◆ The task
Count the lines in the entries that contain "rule". Say the number and nothing more.
====
Lemma visible_sitter (u : User.t) (n : Notification.t) :
  isPetSitter u = true ->
  visible u n = true <->
  (truthy (Notification.userId n) = true /\
   Notification.userId n = Some (User.id u)) \/
  (truthy (Notification.userId n) = false /\
   knownType (Notification.type n)).
Proof.
  intros Hu. unfold visible. rewrite Hu.
  destruct (truthy (Notification.userId n)) eqn:Ht.
  - unfold fieldIs. destruct (Notification.userId n) as [x|]; [|discriminate].
    rewrite String.eqb_eq. split.
    + intros ->. now left.
    + intros [[_ [= ->]]|[H _]]; [reflexivity | discriminate].
  - rewrite knownType_eqb. split; [now right|].
    intros [[H _]|[_ H]]; [discriminate | exact H].
Qed.

(** X9: for a resolved pet sitter the filtered view holds exactly the
    records addressed to the sitter's id and the untargeted records whose
    type is one of the four the rule lists.  A record converted from the
    remote feed is therefore kept exactly when its type is one of the four:
    the conversion keeps whatever type string the server sent, and the
    sitter rule hides the others.  A list of untargeted records of the four
    types passes unchanged. *)
Theorem sitter_sees_all_but_foreign
        (E : Env) (w : World) (ns : list Notification.t) (u : User.t) :
  authUser E (tick w) = Ok (Some u) ->
  isPetSitter u = true ->
  exists view,
    fst (filterNotificationsByUserType E ns w) = Ok view /\
    (forall n, In n view <->
               In n ns /\
               ((truthy (Notification.userId n) = true /\
                 Notification.userId n = Some (User.id u)) \/
                (truthy (Notification.userId n) = false /\
                 knownType (Notification.type n)))) /\
    (forall a n, convert a = Some n -> In n ns ->
                 (In n view <-> knownType (Notification.type n))) /\
    ((forall n, In n ns -> Notification.userId n = None /\
                           knownType (Notification.type n)) ->
     view = ns).
Proof.
  intros Hu Hrole. rewrite filter_returns, Hu. cbn.
  exists (filter (visible u) ns). split; [reflexivity|].
  assert (Hiff : forall n, In n (filter (visible u) ns) <->
             In n ns /\
             ((truthy (Notification.userId n) = true /\
               Notification.userId n = Some (User.id u)) \/
              (truthy (Notification.userId n) = false /\
               knownType (Notification.type n)))).
  { intros n. rewrite filter_In, (visible_sitter u n Hrole). tauto. }
  split; [exact Hiff|]. split.
  - intros a n Hc Hin. rewrite Hiff.
    destruct (convert_untargeted a n Hc) as (Hnone & _).
    rewrite Hnone. cbn. split.
    + intros [_ [[H _]|[_ H]]]; [discriminate | exact H].
    + intros H. split; [exact Hin | now right].
  - intros Hall. induction ns as [|n ns IH]; [reflexivity|]. cbn.
    assert (Hv : visible u n = true).
    { apply visible_sitter; [exact Hrole|]. right.
      destruct (Hall n (or_introl eq_refl)) as [-> Hk]. now split. }
    rewrite Hv. f_equal. apply IH.
    + intros m. rewrite filter_In, (visible_sitter u m Hrole). tauto.
    + intros m Hm. apply Hall. now right.
Qed.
====
◆ Task result
2